Stored data:

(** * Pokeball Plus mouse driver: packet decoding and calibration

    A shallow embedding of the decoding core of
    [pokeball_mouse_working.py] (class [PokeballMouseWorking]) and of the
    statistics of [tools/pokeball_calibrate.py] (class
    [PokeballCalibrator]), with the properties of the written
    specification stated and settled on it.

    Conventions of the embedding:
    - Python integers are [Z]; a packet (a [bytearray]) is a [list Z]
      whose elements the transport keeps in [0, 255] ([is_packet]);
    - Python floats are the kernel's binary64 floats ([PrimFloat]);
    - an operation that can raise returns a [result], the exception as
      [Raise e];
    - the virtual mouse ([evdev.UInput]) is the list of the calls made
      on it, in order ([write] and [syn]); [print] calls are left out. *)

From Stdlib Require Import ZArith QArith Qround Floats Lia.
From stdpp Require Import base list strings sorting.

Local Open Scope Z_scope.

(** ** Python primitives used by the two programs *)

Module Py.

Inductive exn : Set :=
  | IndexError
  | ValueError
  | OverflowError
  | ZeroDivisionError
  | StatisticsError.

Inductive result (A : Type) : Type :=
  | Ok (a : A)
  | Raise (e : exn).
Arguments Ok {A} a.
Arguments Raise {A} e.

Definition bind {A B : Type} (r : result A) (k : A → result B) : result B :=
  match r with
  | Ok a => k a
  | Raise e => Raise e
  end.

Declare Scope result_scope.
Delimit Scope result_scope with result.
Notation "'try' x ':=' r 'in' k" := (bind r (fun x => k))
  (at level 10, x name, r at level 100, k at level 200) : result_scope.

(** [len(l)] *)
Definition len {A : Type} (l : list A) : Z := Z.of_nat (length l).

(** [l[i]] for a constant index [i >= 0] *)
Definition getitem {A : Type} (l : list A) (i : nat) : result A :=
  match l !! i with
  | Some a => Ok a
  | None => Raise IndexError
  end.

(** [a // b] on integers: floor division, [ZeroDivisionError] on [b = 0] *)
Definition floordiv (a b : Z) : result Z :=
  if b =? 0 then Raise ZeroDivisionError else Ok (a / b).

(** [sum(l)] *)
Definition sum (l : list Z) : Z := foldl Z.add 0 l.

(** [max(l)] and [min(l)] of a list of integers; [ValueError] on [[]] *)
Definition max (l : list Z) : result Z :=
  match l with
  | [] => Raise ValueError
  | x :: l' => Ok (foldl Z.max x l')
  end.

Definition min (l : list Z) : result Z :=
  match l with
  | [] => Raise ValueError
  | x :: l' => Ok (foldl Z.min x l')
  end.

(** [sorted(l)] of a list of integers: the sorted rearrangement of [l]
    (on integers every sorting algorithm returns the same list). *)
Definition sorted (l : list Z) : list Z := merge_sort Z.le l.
--
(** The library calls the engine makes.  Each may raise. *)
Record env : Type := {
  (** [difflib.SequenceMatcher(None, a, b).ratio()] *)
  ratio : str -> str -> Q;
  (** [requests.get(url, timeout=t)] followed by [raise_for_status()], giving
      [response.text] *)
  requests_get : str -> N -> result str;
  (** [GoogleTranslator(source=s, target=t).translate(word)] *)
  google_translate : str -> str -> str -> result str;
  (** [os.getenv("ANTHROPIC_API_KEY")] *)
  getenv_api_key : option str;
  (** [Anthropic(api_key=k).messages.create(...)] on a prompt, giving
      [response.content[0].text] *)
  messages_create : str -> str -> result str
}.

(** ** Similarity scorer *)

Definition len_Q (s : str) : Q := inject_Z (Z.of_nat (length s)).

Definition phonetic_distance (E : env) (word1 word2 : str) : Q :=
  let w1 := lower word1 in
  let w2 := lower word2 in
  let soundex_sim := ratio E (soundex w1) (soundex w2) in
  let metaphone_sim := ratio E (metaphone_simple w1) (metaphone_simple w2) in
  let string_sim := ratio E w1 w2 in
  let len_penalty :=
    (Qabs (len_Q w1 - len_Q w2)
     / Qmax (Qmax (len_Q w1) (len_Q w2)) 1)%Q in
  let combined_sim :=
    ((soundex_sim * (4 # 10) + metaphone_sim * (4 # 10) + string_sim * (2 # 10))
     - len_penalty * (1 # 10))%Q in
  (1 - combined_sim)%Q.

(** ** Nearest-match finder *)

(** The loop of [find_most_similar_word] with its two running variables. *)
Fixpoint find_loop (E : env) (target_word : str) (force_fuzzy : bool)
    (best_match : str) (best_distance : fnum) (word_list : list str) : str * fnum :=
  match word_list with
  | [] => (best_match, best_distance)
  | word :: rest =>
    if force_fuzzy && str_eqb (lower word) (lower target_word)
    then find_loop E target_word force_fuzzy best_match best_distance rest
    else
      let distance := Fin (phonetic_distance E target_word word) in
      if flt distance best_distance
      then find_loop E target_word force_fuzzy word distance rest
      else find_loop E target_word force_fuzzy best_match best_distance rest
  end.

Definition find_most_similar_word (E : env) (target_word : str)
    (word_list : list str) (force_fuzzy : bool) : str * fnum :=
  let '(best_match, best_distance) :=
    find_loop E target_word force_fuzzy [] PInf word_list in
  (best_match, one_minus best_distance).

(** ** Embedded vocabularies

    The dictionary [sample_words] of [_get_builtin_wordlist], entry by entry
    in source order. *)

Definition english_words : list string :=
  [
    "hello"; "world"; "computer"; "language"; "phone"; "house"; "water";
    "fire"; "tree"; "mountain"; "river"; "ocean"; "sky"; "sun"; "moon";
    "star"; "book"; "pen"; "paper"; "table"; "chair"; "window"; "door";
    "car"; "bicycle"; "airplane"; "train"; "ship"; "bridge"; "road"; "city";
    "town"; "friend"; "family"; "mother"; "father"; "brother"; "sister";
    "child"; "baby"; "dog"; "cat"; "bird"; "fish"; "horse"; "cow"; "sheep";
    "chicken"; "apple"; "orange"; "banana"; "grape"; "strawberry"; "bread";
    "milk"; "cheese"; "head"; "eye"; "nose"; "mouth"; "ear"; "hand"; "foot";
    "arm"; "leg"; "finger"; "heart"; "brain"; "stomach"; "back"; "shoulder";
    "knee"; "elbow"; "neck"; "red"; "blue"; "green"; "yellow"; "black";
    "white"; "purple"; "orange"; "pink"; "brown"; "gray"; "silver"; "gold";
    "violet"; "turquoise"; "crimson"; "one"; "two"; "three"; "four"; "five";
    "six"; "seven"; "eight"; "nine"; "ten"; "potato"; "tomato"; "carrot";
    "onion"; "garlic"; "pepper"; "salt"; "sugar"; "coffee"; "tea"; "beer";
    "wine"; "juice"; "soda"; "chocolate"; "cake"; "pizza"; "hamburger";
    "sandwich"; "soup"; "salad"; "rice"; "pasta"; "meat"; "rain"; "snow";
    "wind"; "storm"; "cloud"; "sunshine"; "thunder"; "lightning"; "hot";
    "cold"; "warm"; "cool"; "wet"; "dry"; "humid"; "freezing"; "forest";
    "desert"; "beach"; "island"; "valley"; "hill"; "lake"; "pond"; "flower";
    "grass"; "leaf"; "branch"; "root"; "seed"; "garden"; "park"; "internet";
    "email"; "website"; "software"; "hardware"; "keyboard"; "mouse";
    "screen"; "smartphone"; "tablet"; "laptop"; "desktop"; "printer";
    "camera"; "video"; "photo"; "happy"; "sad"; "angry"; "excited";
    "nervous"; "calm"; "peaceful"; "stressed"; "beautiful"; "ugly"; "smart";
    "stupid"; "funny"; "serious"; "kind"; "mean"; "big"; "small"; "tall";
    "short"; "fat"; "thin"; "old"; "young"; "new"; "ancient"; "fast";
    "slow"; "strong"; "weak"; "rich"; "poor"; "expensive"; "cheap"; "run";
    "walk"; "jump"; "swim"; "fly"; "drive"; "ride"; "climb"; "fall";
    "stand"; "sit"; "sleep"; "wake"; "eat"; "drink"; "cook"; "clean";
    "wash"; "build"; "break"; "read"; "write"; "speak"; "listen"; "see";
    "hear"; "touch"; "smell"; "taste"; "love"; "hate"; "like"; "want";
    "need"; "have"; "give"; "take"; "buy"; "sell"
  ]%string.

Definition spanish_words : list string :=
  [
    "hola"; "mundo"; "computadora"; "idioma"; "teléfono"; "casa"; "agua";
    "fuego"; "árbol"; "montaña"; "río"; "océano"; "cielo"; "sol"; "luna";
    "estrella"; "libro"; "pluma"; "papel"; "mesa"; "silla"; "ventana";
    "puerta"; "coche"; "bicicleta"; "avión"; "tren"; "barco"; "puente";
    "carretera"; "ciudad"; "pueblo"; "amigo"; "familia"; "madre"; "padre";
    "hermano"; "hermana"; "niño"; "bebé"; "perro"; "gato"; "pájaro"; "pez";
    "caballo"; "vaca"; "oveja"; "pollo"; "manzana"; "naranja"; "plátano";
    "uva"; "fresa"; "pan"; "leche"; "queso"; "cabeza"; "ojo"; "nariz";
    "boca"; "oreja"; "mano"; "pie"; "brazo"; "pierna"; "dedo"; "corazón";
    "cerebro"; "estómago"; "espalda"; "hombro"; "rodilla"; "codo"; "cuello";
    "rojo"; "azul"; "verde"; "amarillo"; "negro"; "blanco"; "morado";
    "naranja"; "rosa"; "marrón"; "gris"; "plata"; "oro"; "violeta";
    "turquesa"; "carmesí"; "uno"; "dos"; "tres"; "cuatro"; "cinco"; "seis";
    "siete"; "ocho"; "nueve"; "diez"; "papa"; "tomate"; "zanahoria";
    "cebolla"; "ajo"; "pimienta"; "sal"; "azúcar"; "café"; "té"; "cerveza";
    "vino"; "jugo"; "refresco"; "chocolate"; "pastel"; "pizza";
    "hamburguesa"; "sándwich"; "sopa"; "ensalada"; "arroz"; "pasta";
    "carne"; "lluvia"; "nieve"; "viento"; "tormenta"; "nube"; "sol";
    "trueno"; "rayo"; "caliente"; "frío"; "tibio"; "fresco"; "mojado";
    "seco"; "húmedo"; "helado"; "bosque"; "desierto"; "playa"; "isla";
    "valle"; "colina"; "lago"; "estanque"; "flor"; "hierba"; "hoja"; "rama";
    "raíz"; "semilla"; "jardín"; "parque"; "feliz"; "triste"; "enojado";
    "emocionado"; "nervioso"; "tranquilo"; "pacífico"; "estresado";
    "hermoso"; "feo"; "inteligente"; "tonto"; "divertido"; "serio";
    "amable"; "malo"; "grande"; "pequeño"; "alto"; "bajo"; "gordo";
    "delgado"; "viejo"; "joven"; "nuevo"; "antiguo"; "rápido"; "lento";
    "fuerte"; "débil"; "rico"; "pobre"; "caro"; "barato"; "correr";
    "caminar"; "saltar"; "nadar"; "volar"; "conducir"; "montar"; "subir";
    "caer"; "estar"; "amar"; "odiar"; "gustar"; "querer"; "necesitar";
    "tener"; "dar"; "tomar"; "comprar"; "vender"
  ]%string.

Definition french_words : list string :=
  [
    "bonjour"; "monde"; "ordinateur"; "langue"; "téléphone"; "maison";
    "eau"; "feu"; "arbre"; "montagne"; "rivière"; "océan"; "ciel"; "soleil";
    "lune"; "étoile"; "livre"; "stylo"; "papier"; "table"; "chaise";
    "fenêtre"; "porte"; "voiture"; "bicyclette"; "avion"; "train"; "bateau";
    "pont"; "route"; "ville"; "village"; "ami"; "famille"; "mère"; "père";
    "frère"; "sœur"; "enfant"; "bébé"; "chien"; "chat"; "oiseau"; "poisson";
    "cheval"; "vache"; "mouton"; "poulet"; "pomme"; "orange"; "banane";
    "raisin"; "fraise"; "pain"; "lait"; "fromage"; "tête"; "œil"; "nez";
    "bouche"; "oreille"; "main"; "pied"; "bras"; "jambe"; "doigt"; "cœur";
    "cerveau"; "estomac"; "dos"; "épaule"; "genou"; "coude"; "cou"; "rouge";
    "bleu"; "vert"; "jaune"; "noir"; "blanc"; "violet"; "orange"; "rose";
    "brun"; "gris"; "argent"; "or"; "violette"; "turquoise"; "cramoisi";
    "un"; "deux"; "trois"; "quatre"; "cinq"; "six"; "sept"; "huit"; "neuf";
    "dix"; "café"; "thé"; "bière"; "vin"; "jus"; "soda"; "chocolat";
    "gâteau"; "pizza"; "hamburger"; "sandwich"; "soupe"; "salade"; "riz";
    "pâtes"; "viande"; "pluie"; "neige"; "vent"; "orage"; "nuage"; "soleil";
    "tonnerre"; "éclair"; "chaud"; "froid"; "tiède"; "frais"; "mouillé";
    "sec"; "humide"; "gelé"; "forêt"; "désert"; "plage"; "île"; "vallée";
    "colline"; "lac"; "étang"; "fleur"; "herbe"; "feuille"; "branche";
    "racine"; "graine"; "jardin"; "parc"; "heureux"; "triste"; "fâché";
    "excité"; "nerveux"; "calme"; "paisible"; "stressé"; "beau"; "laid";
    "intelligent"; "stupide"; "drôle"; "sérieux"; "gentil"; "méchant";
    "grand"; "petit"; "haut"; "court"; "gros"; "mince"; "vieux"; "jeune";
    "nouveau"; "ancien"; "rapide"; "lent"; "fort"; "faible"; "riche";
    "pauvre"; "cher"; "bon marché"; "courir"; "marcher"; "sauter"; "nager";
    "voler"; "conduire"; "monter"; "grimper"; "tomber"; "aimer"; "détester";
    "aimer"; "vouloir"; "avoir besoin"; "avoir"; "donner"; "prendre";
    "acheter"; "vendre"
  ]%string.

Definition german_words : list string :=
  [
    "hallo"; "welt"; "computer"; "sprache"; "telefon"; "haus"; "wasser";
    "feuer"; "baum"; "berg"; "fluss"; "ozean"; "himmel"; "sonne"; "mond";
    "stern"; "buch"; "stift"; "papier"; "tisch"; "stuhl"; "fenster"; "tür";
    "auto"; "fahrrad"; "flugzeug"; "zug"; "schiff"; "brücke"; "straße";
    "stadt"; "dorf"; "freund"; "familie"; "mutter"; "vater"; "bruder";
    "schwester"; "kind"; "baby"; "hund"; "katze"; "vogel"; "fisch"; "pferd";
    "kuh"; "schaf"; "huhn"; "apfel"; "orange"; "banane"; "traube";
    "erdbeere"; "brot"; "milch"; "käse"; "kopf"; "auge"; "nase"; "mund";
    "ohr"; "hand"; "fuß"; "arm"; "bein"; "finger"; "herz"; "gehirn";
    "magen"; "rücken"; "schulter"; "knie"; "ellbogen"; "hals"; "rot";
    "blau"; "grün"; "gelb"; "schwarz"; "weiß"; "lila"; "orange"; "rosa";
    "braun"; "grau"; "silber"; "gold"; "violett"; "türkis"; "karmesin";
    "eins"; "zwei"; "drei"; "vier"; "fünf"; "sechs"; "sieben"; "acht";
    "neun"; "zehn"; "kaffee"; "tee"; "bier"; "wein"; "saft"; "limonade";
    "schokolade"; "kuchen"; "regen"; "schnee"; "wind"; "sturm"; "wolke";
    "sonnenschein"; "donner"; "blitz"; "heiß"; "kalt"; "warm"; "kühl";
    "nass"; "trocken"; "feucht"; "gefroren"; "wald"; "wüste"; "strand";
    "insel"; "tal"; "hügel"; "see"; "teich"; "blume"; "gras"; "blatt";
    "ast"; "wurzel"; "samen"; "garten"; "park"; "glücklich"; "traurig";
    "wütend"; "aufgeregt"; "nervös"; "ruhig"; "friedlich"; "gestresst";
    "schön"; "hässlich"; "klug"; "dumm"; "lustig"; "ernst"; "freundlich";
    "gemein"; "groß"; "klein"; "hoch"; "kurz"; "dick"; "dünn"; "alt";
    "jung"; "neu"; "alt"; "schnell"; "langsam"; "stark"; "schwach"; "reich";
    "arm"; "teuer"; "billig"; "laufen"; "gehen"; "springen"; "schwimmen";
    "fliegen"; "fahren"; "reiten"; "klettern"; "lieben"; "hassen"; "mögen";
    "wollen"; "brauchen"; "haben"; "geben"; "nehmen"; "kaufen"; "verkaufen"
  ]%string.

What is needed
Copy here each line of the preceding records with "calls" in it.

The answer
    - the virtual mouse ([evdev.UInput]) is the list of the calls made
      on it, in order ([write] and [syn]); [print] calls are left out. *)
(** The library calls the engine makes.  Each may raise. *)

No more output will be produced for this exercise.